Brent Crude, who traded at $ 80.15 per barrel when Trump took on the office on January 20, currently fluctuates at $ 66.65 per barrel, recurring from only $ 58.40 on April 9. Higher rough output promised by the OPEC+ has also suppressed prices.
This has weighed on electric expenditure, in particular in the American shale, where producers give priority to the efficiency of the shareholders and debt reduction above output growth.
Further weakness in oil prices, in particular a persistent decrease of less than $ 60 per barrel, and continuous rates-related uncertainty could lead to a contraction of 20% in the domestic oil field activity of current levels, analysts warn.
“At those depressive (activity) levels, the E&P spending would be reduced and its E&P expenditure would be the primary engine of demand for service companies,” said Stephen Gengaro, analyst at Stifel.
Morningstar -analysts estimate that for every $ 5 fall in rough prices, the American shale spending expenses by around 5%, compared to only a 1% dip in international markets.
Meanwhile, American rates for steel and aluminum imports are ready to escalate the costs for the Oilfield service companies.
Halliburton and Baker Hughes will start the income for the sector on April 22 with SLB completion on Friday.
Since January, the expectations of the profit per share for the Big Three Oilfield Services have been revised several times, according to LSEG data.
Analysts now expect on average the profit per share of 60 cents for Halliburton versus 76 cents a year earlier, 48 cents for Baker Hughes versus 43 cents and 74 cents for SLB versus 75 cents in the same quarter of 2024.

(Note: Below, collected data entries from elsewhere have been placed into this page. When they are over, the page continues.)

(** ** Merging *)

(** The merged event stands for the activity: they agree on everything but the files, of
    which it has all, and the time, of which it has the minute and not a later one. *)
Definition covers (m a : Activity) : Prop :=
  String_of (a_User m) = String_of (a_User a) ∧ a_Server m = a_Server a ∧ a_IP m = a_IP a ∧ a_Event m = a_Event a
  ∧ minute (a_Timestamp m) = minute (a_Timestamp a) ∧ a_Timestamp m ≤ a_Timestamp a
  ∧ files_of a ⊆ files_of m.

(** The event of a group agrees with its key. *)
Definition keyed key (m : Activity) : Prop :=
  String_of (a_User m) = k_User key ∧ a_Server m = k_Server key ∧ a_IP m = k_IP key ∧ a_Event m = k_Event key
  ∧ minute (a_Timestamp m) = k_Minute key.

Lemma files_of_meta l m : files_of (set_meta (files_meta l) m) = l.
Proof. reflexivity. Qed.
Lemma files_of_time t m : files_of (set_time t m) = files_of m.
Proof. done. Qed.
Lemma merge_files a g : files_of (g_activity (merge_into a g)) = files_of (g_activity g) ++ files_of a.
Proof.
  unfold merge_into. unfold files_of at 4. destruct (md ← a_Metadata a; md !! _) as [[l|j]|]; cbn [g_activity].
  - rewrite files_of_meta. by destruct (_ <? _).
  - rewrite app_nil_r. by destruct (_ <? _).
  - rewrite app_nil_r. by destruct (_ <? _).
Qed.
Lemma merge_ids a g : g_ids (merge_into a g) = g_ids g ++ [a_ID a].
Proof. unfold merge_into. by destruct (md ← a_Metadata a; md !! _) as [[l|j]|]. Qed.
Lemma merge_count a g : g_files (merge_into a g) = g_files g + zlen (files_of a).
Proof.
  unfold merge_into, files_of. destruct (md ← a_Metadata a; md !! _) as [[l|j]|]; simpl; [done|unfold zlen; simpl; lia..].
Qed.
Lemma merge_time a g : a_Timestamp (g_activity (merge_into a g)) = Z.min (a_Timestamp (g_activity g)) (a_Timestamp a).
Proof.
  unfold merge_into. destruct (md ← a_Metadata a; md !! _) as [[l|j]|]; simpl;
    destruct (Z.ltb_spec (a_Timestamp a) (a_Timestamp (g_activity g))); simpl; lia.
Qed.
Lemma merge_rest a g :
  a_User (g_activity (merge_into a g)) = a_User (g_activity g) ∧ a_Server (g_activity (merge_into a g)) = a_Server (g_activity g)
  ∧ a_IP (g_activity (merge_into a g)) = a_IP (g_activity g) ∧ a_Event (g_activity (merge_into a g)) = a_Event (g_activity g).
Proof. unfold merge_into. by destruct (md ← a_Metadata a; md !! _) as [[l|j]|]; simpl; destruct (_ <? _). Qed.

Lemma keyed_first a p : keyed (with_part (first_key a) p) a.
Proof. by split_and!. Qed.
Lemma keyed_merge key a g : keyed key (g_activity g) → keyed key a → keyed key (g_activity (merge_into a g)).
Proof.
  intros (Hu & Hs & Hi & He & Hm) (_ & _ & _ & _ & Hm'). destruct (merge_rest a g) as (Ru & Rs & Ri & Re).
  unfold keyed. rewrite Ru, Rs, Ri, Re, merge_time. split_and!; [done..|].
  destruct (Z.min_spec (a_Timestamp (g_activity g)) (a_Timestamp a)) as [[_ ->]|[_ ->]]; done.
Qed.
Lemma covers_merge key a b g :
  keyed key (g_activity g) → keyed key a → covers (g_activity g) b → covers (g_activity (merge_into a g)) b.
Proof.
  intros Hk Ha (Hu & Hs & Hi & He & Hm & Ht & Hf). pose proof (keyed_merge key a g Hk Ha) as (_ & _ & _ & _ & Hm').
  destruct Hk as (_ & _ & _ & _ & Hmg). destruct (merge_rest a g) as (Ru & Rs & Ri & Re).
  unfold covers. rewrite Ru, Rs, Ri, Re, Hm', <-Hmg, Hm, merge_time, merge_files. split_and!; [done..|lia|set_solver].
Qed.
Lemma covers_new key a g : keyed key (g_activity g) → keyed key a → covers (g_activity (merge_into a g)) a.
Proof.
  intros Hk Ha. pose proof (keyed_merge key a g Hk Ha) as (? & ? & ? & ? & ?). destruct Ha as (? & ? & ? & ? & ?).
  unfold covers. rewrite merge_time, merge_files. split_and!; [congruence.. | |lia|set_solver].
  rewrite merge_time in *. congruence.
Qed.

Baker Hughes was added to the bearish sentiment and reported that the number of American oil and gas installation in the week ended on 11 April with seven to 583 – the largest weekly drop since June 2023.
Investors will keep a close eye on the comments of managers in an environment with very little visibility in the short term.
“The first quarter will matter much less,” says Scott Gruber, energy analyst at Citi Research.
“All eyes really turn to the future to assess where the oil service markets are going from here.”